For the sake of discussion, let us assume that this work was done by, say, the AAAS or ETS or some other large, prviate, nongovernmental organizational of authority.

That said, Hedgehog, I think your second graf is. in fact, a Straw Man. First of all, none of your examples are copyright examples. They are all patent  examples. Patents are almost defined by the improvement they make on a previously existing process--if you haven't improved anything, you don't get a patent. You patent bike designs and algorithms. You don't copyright them. That, in fact, would be one of the principle distinguishing lines between designer and artist. (I don't mean designer as in web designer, I mean designer as in Engineer) A design's final purpose is function, and the creativity that Congress should protect is functional creativity. Improvement is the goal. Copyright, on the other hand, applies to content that is consumed for its own sake. When you read the design of a bike, you are not using the bike. When you read a novel, you have used the novel. If you change the way the novel is used without the author's permission, you are fundamentally affecting the way they are perceived. It's a much more personal relationship. The entire idea of auteurship, already quite entrenched by the time of the Constitution, entitles one to not have one's creativity stolen. If you take someone's poetry and change a little bit here and there without their permission, that's a violation. I think it's intuitive, not novel and disturbing. There's just a point at which your ownership of the work must elapse as it has entered the public sphere. My idea of copyright reform is to make this a reasonable period of time again. Time of creation + X or death + y, whichever comes sooner, say, but making x and y much smaller than they are now. My other idea of copyright reform is using creative commons or some such so that people can make it clear when they don't mind if someone's mashes up their work.

What's the difference between stealing and citing? That's what all that business about pointers was. When you write an article about scientology, or diebold, or whathaveyou, you're not merely substituting their work for yours. You creating something completely different that has to point to the previous thing. The nature of the medium or the argument may require excerpting--maybe even complete excerpting--to make the argument, but that excerpt is functioning as a pointer, not filler.

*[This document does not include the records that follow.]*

(* ===== verification/A64Semantics.v ===== *)
(** * Semantics of A64 instructions (reference)

    The effect of the decoded instructions of A64.v on general-purpose
    registers, condition flags and memory, after the Arm architecture reference
    manual.  Register 31 is the zero register; the uses of 31 as the stack
    pointer, branches and the ill-defined write-back forms have no meaning
    here.  An instruction's effect is computed before it is applied
    ([effect]), so that renaming registers is a statement about effects. *)
From S2P Require Import Prelude Machine A64.

Module a64sem.
Import machine.

(** The condition flags. *)
Record flags := mkFlags { fN : bool; fZ : bool; fC : bool; fV : bool }.

Record state := mkState { xr : regs; fl : flags; hm : mem }.

Definition xget (X : regs) (r : Z) : Z := if r =? 31 then 0 else rd X r.
Definition xset (X : regs) (r v : Z) : regs := if r =? 31 then X else wr X r v.

(** Registers written, flags and memory afterwards. *)
Record effect := mkEffect { writes : list (Z * Z); eflags : flags; emem : mem }.

Definition apply_writes (l : list (Z * Z)) (X : regs) : regs :=
  foldl (λ X w, xset X w.1 w.2) X l.

Definition width (sf : bool) : Z := if sf then 64 else 32.

(** ** Flags and conditions *)

(** [SUBS] on [w]-bit operands: carry is set when there is no borrow. *)
Definition sub_flags (w a b : Z) : flags :=
  let r := uint w (a - b) in
  mkFlags (2 ^ (w - 1) <=? r) (r =? 0) (b <=? a)
    (negb (bool_decide (in_s w (sint w a - sint w b)))).

Definition add_flags (w a b : Z) : flags :=
  let r := uint w (a + b) in
  mkFlags (2 ^ (w - 1) <=? r) (r =? 0) (2 ^ w <=? a + b)
    (negb (bool_decide (in_s w (sint w a + sint w b)))).

Definition logic_flags (w r : Z) : flags :=
  mkFlags (2 ^ (w - 1) <=? r) (r =? 0) false false.

(** [ConditionHolds]: the low bit of the number negates, but for 15. *)
Definition base_condition (c : Z) (f : flags) : bool :=
  match c / 2 with
  | 0 => fZ f
  | 1 => fC f
  | 2 => fN f
  | 3 => fV f
  | 4 => fC f && negb (fZ f)
  | 5 => eqb (fN f) (fV f)
  | 6 => eqb (fN f) (fV f) && negb (fZ f)
  | _ => true
  end.

Definition holds (c : Z) (f : flags) : bool :=
  if (c mod 2 =? 1) && negb (c =? 15) then negb (base_condition c f)
  else base_condition c f.

(** ** Operands *)

Definition ror (w v n : Z) : Z := uint w ((v >>. n) |. (v <<. (w - n))).

(** A register operand shifted by a constant: LSL, LSR, ASR, ROR. *)
Definition shifted (w kind amount v : Z) : Z :=
  let v := uint w v in
  match kind with
  | 0 => uint w (v <<. amount)
  | 1 => v >>. amount
  | 2 => uint w (sint w v >>. amount)
  | _ => ror w v amount
  end.

(** Bit field moves; [ext] extends the field of the given width. *)
Definition bitfield (w : Z) (ext : Z → Z → Z) (immr imms v : Z) : Z :=
  let v := uint w v in
  if immr <=? imms then ext (imms - immr + 1) (v >>. immr)
  else uint w (ext (imms + 1) v <<. (w - immr)).

Definition logical_op (op : a64.logical) (w a b : Z) : Z :=
  match op with
  | a64.AND | a64.ANDS => a &. b
  | a64.ORR => a |. b
  | a64.EOR => Z.lxor a b
  | a64.BIC | a64.BICS => a &. uint w (Z.lnot b)
  | a64.ORN => a |. uint w (Z.lnot b)
  | a64.EON => Z.lxor a (uint w (Z.lnot b))
  end.

Definition sets_flags (op : a64.logical) : bool :=
  match op with a64.ANDS | a64.BICS => true | _ => false end.

Definition bytes (size : Z) : nat := Z.to_nat (2 ^ size).

Definition writes_back (mode : a64.index) : bool :=
  match mode with a64.Unscaled => false | _ => true end.

(** ** Instructions *)

Definition eval (i : a64.instr) (s : state) : option effect :=
  let x := xget (xr s) in
  let value r v := Some (mkEffect [(r, v)] (fl s) (hm s)) in
  match i with
  | a64.AddSubImm sf sub setflags sh imm12 rn rd =>
      (* 31 is the stack pointer, but for the destination of ADDS and SUBS *)
      if (rn =? 31) || (rd =? 31) && negb setflags then None
      else
        let w := width sf in
        let a := uint w (x rn) in
        let b := imm12 * 2 ^ (if sh =? 1 then 12 else 0) in
        let r := uint w (if (sub : bool) then a - b else a + b) in
        let f := if (sub : bool) then sub_flags w a b else add_flags w a b in
        Some (mkEffect [(rd, r)] (if (setflags : bool) then f else fl s) (hm s))
  | a64.AddSubReg sf sub setflags shift imm6 rm rn rd =>
      let w := width sf in
      let a := uint w (x rn) in
      let b := shifted w shift imm6 (x rm) in
      let r := uint w (if (sub : bool) then a - b else a + b) in
      let f := if (sub : bool) then sub_flags w a b else add_flags w a b in
      Some (mkEffect [(rd, r)] (if (setflags : bool) then f else fl s) (hm s))
  | a64.Logical sf op shift imm6 rm rn rd =>
      let w := width sf in
      let r := logical_op op w (uint w (x rn)) (shifted w shift imm6 (x rm)) in
      Some (mkEffect [(rd, r)] (if sets_flags op then logic_flags w r else fl s) (hm s))
  | a64.MoveWide sf op hw imm16 rd =>
      let w := width sf in
      let k := 16 * hw in
      value rd
        match op with
        | a64.MOVN => uint w (Z.lnot (imm16 <<. k))
        | a64.MOVZ => uint w (imm16 <<. k)
        | a64.MOVK => uint w (x rd - bits k 16 (x rd) * 2 ^ k + imm16 * 2 ^ k)
        end
  | a64.SBFM sf immr imms rn rd =>
      let w := width sf in
      value rd (bitfield w (λ n v, uint w (sint n v)) immr imms (x rn))
  | a64.UBFM sf immr imms rn rd =>
      let w := width sf in
      value rd (bitfield w uint immr imms (x rn))
  | a64.MADD sf ra rm rn rd => value rd (uint (width sf) (x ra + x rn * x rm))
  | a64.ShiftV sf op rm rn rd =>
      let w := width sf in
      let n := x rm mod w in
      let v := uint w (x rn) in
      value rd
        match op with
        | a64.LSLV => uint w (v <<. n)
        | a64.LSRV => v >>. n
        | a64.ASRV => uint w (sint w v >>. n)
        | a64.RORV => ror w v n
        end
  | a64.CSEL sf cond rm rn rd =>
      value rd (uint (width sf) (if holds cond (fl s) then x rn else x rm))
  | a64.CSINC sf cond rm rn rd =>
      value rd (uint (width sf) (if holds cond (fl s) then x rn else x rm + 1))
  | a64.LoadUnsigned size imm12 rn rt =>
      if rn =? 31 then None
      else value rt (load (bytes size) (hm s) (u64 (x rn + imm12 * 2 ^ size)))
  | a64.StoreUnsigned size imm12 rn rt =>
      if rn =? 31 then None
      else Some (mkEffect [] (fl s)
             (store (bytes size) (hm s) (u64 (x rn + imm12 * 2 ^ size)) (x rt)))
  | a64.LoadIndexed size mode imm9 rn rt =>
      if (rn =? 31) || (rn =? rt) && writes_back mode then None
      else
        let a := u64 (x rn + sint 9 imm9) in
        match mode with
        | a64.Unscaled => value rt (load (bytes size) (hm s) a)
        | a64.PreIndex =>
            Some (mkEffect [(rt, load (bytes size) (hm s) a); (rn, a)] (fl s) (hm s))
        | a64.PostIndex =>
            Some (mkEffect [(rt, load (bytes size) (hm s) (x rn)); (rn, a)] (fl s) (hm s))
        end
  | a64.StoreIndexed size mode imm9 rn rt =>
      if (rn =? 31) || (rn =? rt) && writes_back mode then None
      else
        let a := u64 (x rn + sint 9 imm9) in
        match mode with
        | a64.Unscaled =>
            Some (mkEffect [] (fl s) (store (bytes size) (hm s) a (x rt)))
        | a64.PreIndex =>
            Some (mkEffect [(rn, a)] (fl s) (store (bytes size) (hm s) a (x rt)))
        | a64.PostIndex =>
            Some (mkEffect [(rn, a)] (fl s) (store (bytes size) (hm s) (x rn) (x rt)))
        end
  | a64.Branch _ | a64.BranchCond _ _ | a64.Ret _ => None
  end.

Definition exec (i : a64.instr) (s : state) : option state :=
  e ← eval i s;
  Some (mkState (apply_writes (writes e) (xr s)) (eflags e) (emem e)).

(** Straight-line code up to the return instruction: the state there and the
    address returned to. *)
Fixpoint run (l : list a64.instr) (s : state) : option (state * Z) :=
  match l with
  | [] => None
  | a64.Ret rn :: _ => Some (s, xget (xr s) rn)
  | i :: l => s ← exec i s; run l s
  end.

(** Machine code: fetch, decode, execute. *)
Fixpoint run_code (code : list Z) (s : state) : option (state * Z) :=
  match code with
  | b0 :: b1 :: b2 :: b3 :: code =>
      i ← a64.fetch [b0; b1; b2; b3] ≫= a64.decode;
      match i with
      | a64.Ret rn => Some (s, xget (xr s) rn)
      | _ => s ← exec i s; run_code code s
      end
  | _ => None
  end.

(** ** Comparisons *)

Lemma sint_signed w x :
  0 < w -> in_u w x -> sint w x = if 2 ^ (w - 1) <=? x then x - 2 ^ w else x.
Proof.
  intros Hw Hx. pose proof (pow2_half w Hw). unfold in_u in Hx.
  destruct (Z.leb_spec (2 ^ (w - 1)) x); [apply sint_neg; lia|].
  apply sint_small; [done|]. unfold in_s. lia.
Qed.

Lemma uint_diff w a b :
  0 < w -> in_u w a -> in_u w b -> uint w (a - b) = if a <? b then a - b + 2 ^ w else a - b.
Proof.
  unfold in_u. intros Hw Ha Hb. destruct (Z.ltb_spec a b).
  - unfold uint. rewrite <- (Z.mod_add _ 1), Z.mod_small by lia. lia.
  - apply uint_small. unfold in_u. lia.
Qed.

(** The conditions after a comparison of 64-bit values. *)
Lemma holds_compare a b :
  in_u 64 a -> in_u 64 b ->
  let f := sub_flags 64 a b in
  holds 0 f = (a =? b) ∧ holds 1 f = negb (a =? b)
  ∧ holds 2 f = (b <=? a) ∧ holds 3 f = (a <? b)
  ∧ holds 8 f = (b <? a) ∧ holds 9 f = (a <=? b)
  ∧ holds 10 f = (i64 b <=? i64 a) ∧ holds 11 f = (i64 a <? i64 b)
  ∧ holds 12 f = (i64 b <? i64 a) ∧ holds 13 f = (i64 a <=? i64 b).
Proof.
  intros Ha Hb. unfold sub_flags, holds, base_condition. cbn [fN fZ fC fV].
  rewrite (sint_signed 64 a), (sint_signed 64 b), (uint_diff 64) by (done || lia).
  unfold in_u, in_s in *. simpl Z.sub.
  change (2 ^ (64 - 1)) with 9223372036854775808 in *.
  change (2 ^ 64) with 18446744073709551616 in *.
  split_and!; cbn [Z.modulo Z.div Z.eqb]; simpl;
  destruct (Z.ltb_spec a b), (Z.leb_spec 9223372036854775808 a),
    (Z.leb_spec 9223372036854775808 b); try case_bool_decide; simpl;
    repeat match goal with
      | |- context [?x <=? ?y] => destruct (Z.leb_spec x y)
      | |- context [?x <? ?y] => destruct (Z.ltb_spec x y)
      | |- context [?x =? ?y] => destruct (Z.eqb_spec x y)
      end; simpl; try done; lia.
Qed.

(** The low bit of a condition's number negates it. *)
Lemma holds_negated c f :
  0 <= c < 14 -> holds (Z.lxor c 1) f = negb (holds c f).
Proof.
  intros Hc.
  assert (c = 0 ∨ c = 1 ∨ c = 2 ∨ c = 3 ∨ c = 4 ∨ c = 5 ∨ c = 6 ∨ c = 7 ∨ c = 8
          ∨ c = 9 ∨ c = 10 ∨ c = 11 ∨ c = 12 ∨ c = 13) as Hin by lia.
  by destruct_or! Hin; subst; destruct f as [[] [] [] []].
Qed.

End a64sem.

There's also the question of one and many. If I have a single copy of a textbook that I have purchased, then yes, I can do whatever I want with the physical paper. I can slice it up with a razor blade and bind it between other chapters I like better. I can take my paid for videotape and rip it out of the spool, and make a new home video with it. But if I try to reproduce this new chimeric text, and make copies that's when I'm violating copyright. Your single bike modification example, besides being about patents, also isn't what's going on here. My understanding is that Kansas wants to cut and paste the material with its own material and distribute it on a wide scale, as curriculum standards usually are across a state. Normally the NAS gives away the rights to do that without blinking. But this time it doesn't want to, and with good reason. Its like an author trying to retain creative control over a film adaptation. If she trusts the director to stay true to the project, she may sign it away without blinking. If she doesn't, she may not even sell him an option.

Of course, if it's really been created with public funds in such an opensource style, then perhaps it's simply too late. It really depends on the original terms of the creation.


"And if that's the case, don't ask for His help because he might not be there," he said.

Even I, your irrelevant guest, had to laugh at that, especially with the reported capitalization and lack thereof. Might not be there, huh? Gee, you don't say. . . .

In my coinage news---I just acquired a Lewis&Clark&Jefferson Louisiana Purchase Nickel, and it's quite pretty as well. A bit badly timed of course , but quite pretty.